The pattern of metabolic reprogramming in chronic hypoxia shares similarities with that following myocardial infarction or hypertrophy; however, the response of the chronically hypoxic heart to subsequent acute injury, and the role of metabolism is not well understood. Here, we determined the myocardial tolerance of the chronically hypoxic heart to subsequent acute injury, and hypothesised that activation of a key regulator of myocardial metabolism, the pyruvate dehydrogenase complex (PDC), could improve hypoxic tolerance. Mouse hearts, perfused in Langendorff mode, were exposed to 30 min of hypoxia, and lost 80% of pre-hypoxic function (P=0.001), with only 51% recovery of pre-hypoxic function with 30 min of reoxygenation (P=0.046). Activation of the PDC with infusion of 1 mm dichloroacetate (DCA) during hypoxia and reoxygenation did not alter function. Acute hypoxic tolerance was assessed in hearts of mice housed in hypoxia for 3 weeks. Chronic hypoxia reduced cardiac tolerance to subsequent acute hypoxia, with recovery of function 22% of pre-acute hypoxic levels vs. 39% in normoxic control hearts (P=0.012).
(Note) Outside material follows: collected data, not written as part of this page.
(** The address behind [ptr] that [rt_malloc_align] returns. *)
Lemma align_address ptr k :
  (8 | ptr) → 0 < ptr → 2 ≤ k ≤ 30 → ptr + 2 ^ k < 4294967296 →
  let r := if Z.land ptr (u32 (2 ^ k - 1)) =? 0 then u32 (ptr + 2 ^ k)
           else Z.land (u32 (ptr + (2 ^ k - 1))) (u32 (Z.lnot (2 ^ k - 1))) in
  (2 ^ k | r) ∧ ptr + 4 ≤ r ≤ ptr + 2 ^ k.
Proof.
  intros H8 Hp Hk Hu. pose proof (Z.pow_le_mono_r 2 2 k ltac:(lia) ltac:(lia)) as H4. change (2 ^ 2) with 4 in H4.
  pose proof (Z.pow_le_mono_r 2 k 30 ltac:(lia) ltac:(lia)) as H30. change (2 ^ 30) with 1073741824 in H30.
  rewrite (u32_small (2 ^ k - 1)) by (unfold is_u32; lia). assert (Hland : Z.land ptr (2 ^ k - 1) = ptr mod 2 ^ k)
    by (by rewrite Z.sub_1_r, <-Z.ones_equiv, Z.land_ones by lia).
  rewrite Hland.
  destruct (Z.eqb_spec (ptr mod 2 ^ k) 0) as [Hz|Hnz]; cbv zeta.
  - rewrite u32_small by (unfold is_u32; lia). split; [|lia]. apply Z.divide_add_r; [by apply Z.mod_divide; [lia |] | done].
  - rewrite u32_lnot by lia. rewrite (u32_small (ptr + (2 ^ k - 1))) by (unfold is_u32; lia). rewrite land_high by (unfold is_u32; lia).
    replace (ptr + (2 ^ k - 1)) with (ptr + 2 ^ k - 1) by lia. pose proof (round_up ptr (2 ^ k) ltac:(lia) ltac:(lia)) as [Hr Hd].
    split; [done |]. assert (Hk3 : k = 2 ∨ 3 ≤ k) by lia. destruct Hk3 as [-> | Hk3].
    { exfalso. apply Hnz. destruct H8 as [q ->]. change (2 ^ 2) with 4. replace (q * 8) with ((q * 2) * 4) by lia. by apply Z.mod_mul. }
    assert (H8k : (8 | 2 ^ k)). { exists (2 ^ (k - 3)). change 8 with (2 ^ 3). rewrite <-Z.pow_add_r by lia. f_equal. lia. }
    assert (H8r : (8 | (ptr + 2 ^ k - 1) / 2 ^ k * 2 ^ k)) by (etrans; [exact H8k | exact Hd]).
    set (r := (ptr + 2 ^ k - 1) / 2 ^ k * 2 ^ k) in *. assert (ptr ≠ r). { intros E. apply Hnz. rewrite E. by apply Z.mod_divide; [lia |]. }
    destruct H8 as [q ->], H8r as [q' Hq']. lia.
Qed.

(** rt_malloc_align returns an address that is a multiple of the requested power of two
    with the requested number of bytes behind it inside one block, apart from all other
    blocks, and rt_free_align on it releases exactly this block again. *)
Theorem heap_align_roundtrip (m m' : rt_small_mem) (size k r : Z)
    (Hreach : heap_reach m) (Hk : 2 ≤ k ≤ 30) (Hsize : 0 < size ≤ 2147483648)
    (Hcall : rt_malloc_align m size (2 ^ k) = Some (r, m')) (Hok : r ≠ 0) :
  (2 ^ k | r)
  ∧ (∃ p d, fresh (heap_blocks m) p d ∧ heap_blocks m' = <[p := d]> (heap_blocks m) ∧ p + 4 ≤ r ∧ r + size ≤ p + blen d)
  ∧ ∃ m'', rt_free_align m' r = Some m'' ∧ heap_blocks m'' = heap_blocks m.
Proof.
  pose proof (reach_inv m Hreach) as Hi. pose proof (Z.pow_le_mono_r 2 2 k ltac:(lia) ltac:(lia)) as H4. change (2 ^ 2) with 4 in H4.
  pose proof (Z.pow_le_mono_r 2 k 30 ltac:(lia) ltac:(lia)) as H30. change (2 ^ 30) with 1073741824 in H30.
  pose proof (round_up size 4 ltac:(lia) ltac:(lia)) as [Hs4 _]. set (s4 := (size + 4 - 1) / 4 * 4) in *.
  assert (Ea : RT_ALIGN (2 ^ k) 4 = 2 ^ k).
  { change 4 with (2 ^ 2). rewrite RT_ALIGN_pow by (simpl; lia). change (2 ^ 2) with 4. replace k with (k - 2 + 2) by lia. rewrite Z.pow_add_r by lia.
    change (2 ^ 2) with 4. set (x := 2 ^ (k - 2)). rewrite <-(Z.div_unique_pos (x * 4 + 4 - 1) 4 x 3); lia. }
  assert (Es : RT_ALIGN size 4 = s4). { change 4 with (2 ^ 2). rewrite RT_ALIGN_pow by (simpl; lia). done. }
  unfold rt_malloc_align in Hcall. rewrite Ea, Es, (u32_small (s4 + 2 ^ k)) in Hcall by (unfold is_u32; lia).
  destruct (malloc_allocated m (s4 + 2 ^ k) Hi ltac:(lia)) as (p & m1 & E & Hi1 & Ehp & Hres). rewrite E in Hcall. cbn [mbind option_bind] in Hcall.
  destruct Hres as [[-> _] | (d & Hd & Hf & Hb)]; [cbn [Z.eqb negb] in Hcall; by injection Hcall as <- <- |].
  pose proof Hf as (Hp0 & Hp8 & Hnone & Hapart). destruct (Z.eqb_spec p 0); [done |]. cbn [negb] in Hcall. injection Hcall as <- <-.
  assert (Hp1 : heap_blocks m1 !! p = Some d) by (rewrite Hb; apply lookup_insert_eq).
  assert (Hpb : 0 < p ∧ p + blen d < 4294967296).
  { split; [by eapply block_nonzero |]. destruct (inv_lookup m1 p d Hi1 Hp1) as (self & hp & E' & mx & h & bs1 & n' & bs2 & G & Hin & -> & -> & ->).
    pose proof (in_heap _ _ _ _ _ Hin) as H. destruct (chain_hdr _ _ _ _ _ _ _ H) as (_ & _ & _ & Hn & _ & Ho & _ & HE & Ht).
    pose proof (ge_fit _ _ _ G). rewrite blen_data by (rewrite ?(ha_len _ _ _ _ H); lia). lia. }
  destruct (align_address p k Hp8 ltac:(lia) Hk ltac:(lia)) as [Hdiv Hrange]. set (r := if _ =? 0 then _ else _) in *.
  assert (Ew : wr (r - 4) p m1 = heap_write m1 p (r - 4 - p) (le32 p)).
  { unfold wr, heap_write, store_u32. do 2 f_equal. lia. }
  assert (Hl4 : blen (le32 p) = 4) by done.
  destruct (write_map m1 p d (r - 4 - p) (le32 p) Hi1 Hp1 ltac:(lia) ltac:(lia)) as [Hi2 Hb2]. rewrite Ew. rewrite Hl4 in Hb2.
  set (d' := memcpy d (r - 4 - p) (le32 p) 0 4) in *. assert (Hld : length d' = length d) by (apply memcpy_length; lia).
  split_and!; [done | |].
  - exists p, d'. split_and!; [| by rewrite Hb2, Hb, insert_insert_eq | lia | unfold blen in *; lia].
    split_and!; try done. intros q e Hq. unfold blen. rewrite Hld. by apply Hapart.
  - assert (Hp2 : heap_blocks (heap_write m1 p (r - 4 - p) (le32 p)) !! p = Some d') by (rewrite Hb2; apply lookup_insert_eq).
    destruct (free_map _ p d' Hi2 Hp2) as (m'' & Ef & _ & _ & Hb'' & _). exists m''. split.
    + unfold rt_free_align, rt_free. destruct (Z.eqb_spec r 0); [lia |].
      pose proof (block_word _ p d' (r - 4 - p) Hi2 Hp2 ltac:(lia) ltac:(unfold blen in *; lia)) as Hw.
      replace (p + (r - 4 - p)) with (r - 4) in Hw by lia. rewrite Hw.
      unfold d'. change (memcpy d (r - 4 - p) (le32 p) 0 4) with (store_u32 d (r - 4 - p) p).
      rewrite load_store_eq by (unfold is_u32; lia). destruct (Z.eqb_spec p 0); [done |]. exact Ef.
    + by rewrite Hb'', Hb2, Hb, insert_insert_eq, delete_insert_id.
Qed.

(** ** A heap of 256 bytes *)

Definition no_heap : rt_small_mem := mk_smem 0 0 0 0 0 0 0 0 [].
Definition demo_heap : rt_small_mem := default no_heap (rt_smem_init 0x20000000 256 (replicate 200 0)).
Definition demo_block : rt_small_mem := snd (default (0, no_heap) (rt_malloc demo_heap 20)).

Lemma demo_heap_reach : heap_reach demo_heap.
Proof. by apply (reach_init 0x20000000 256 (replicate 200 0)). Qed.

Lemma demo_block_reach : heap_reach demo_block.
Proof.
  apply (reach_call demo_heap (Malloc 20) 0x20000048 demo_block demo_heap_reach); [simpl; lia | vm_compute; reflexivity].
Qed.

Lemma heap_refines_allocator_witness :
  ∃ r m', run_call demo_heap (Malloc 20) = Some (r, m') ∧ allocator (heap_blocks demo_heap) (Malloc 20) r (heap_blocks m').
Proof.
  destruct (heap_refines_allocator demo_heap (Malloc 20) demo_heap_reach) as (r & m' & E & H & _); [simpl; lia |].
  exact (ex_intro _ r (ex_intro _ m' (conj E H))).
Defined.

Lemma heap_alloc_complete_witness : rt_malloc demo_block 160 = Some (0, demo_block) ∧ no_room demo_block (16 + need 160).
Proof.
  assert (Hf : rt_malloc demo_block 160 = Some (0, demo_block)) by (vm_compute; reflexivity).
  destruct (heap_alloc_complete demo_block demo_block 160 demo_block_reach ltac:(lia) Hf) as (_ & H & _).
  exact (conj Hf H).
Defined.

Lemma heap_double_free_witness :
  ∃ m', rt_free demo_block 0x20000048 = Some m' ∧ rt_free m' 0x20000048 = None.
Proof.
  destruct (heap_double_free demo_block 0x20000048 (replicate 24 0) demo_block_reach ltac:(vm_compute; reflexivity)) as (m' & E & _ & E').
  exact (ex_intro _ m' (conj E E')).
Defined.

Lemma heap_align_roundtrip_witness :
  ∃ m' m'', rt_malloc_align demo_block 10 (2 ^ 5) = Some (0x20000080, m') ∧ (2 ^ 5 | 0x20000080)
    ∧ rt_free_align m' 0x20000080 = Some m''.
Proof.
  destruct (rt_malloc_align demo_block 10 (2 ^ 5)) as [[r m']|] eqn:E; [|vm_compute in E; discriminate].
  assert (r = 0x20000080) as -> by (vm_compute in E; congruence).
  destruct (heap_align_roundtrip demo_block m' 10 5 0x20000080 demo_block_reach ltac:(lia) ltac:(lia) E ltac:(lia)) as (Hd & _ & m'' & Ef & _).
  exact (ex_intro _ m' (ex_intro _ m'' (conj eq_refl (conj Hd Ef)))).
Defined.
DCA feeding in chronic hypoxia (per os, 70 mg kg(-1) day(-1)) doubled cardiac acetylcarnitine content, and this fell following acute hypoxia. This acetylcarnitine use maintained cardiac ATP and glycogen content during acute hypoxia, with hypoxic tolerance normalised. In summary, chronic hypoxia renders the heart more susceptible to acute hypoxic injury, which can be improved by activation of the PDC and pooling of acetylcarnitine. This is the first study showing functional improvement of the chronically hypoxic heart with activation of the PDC, and offers therapeutic potential in cardiac disease with a hypoxic component.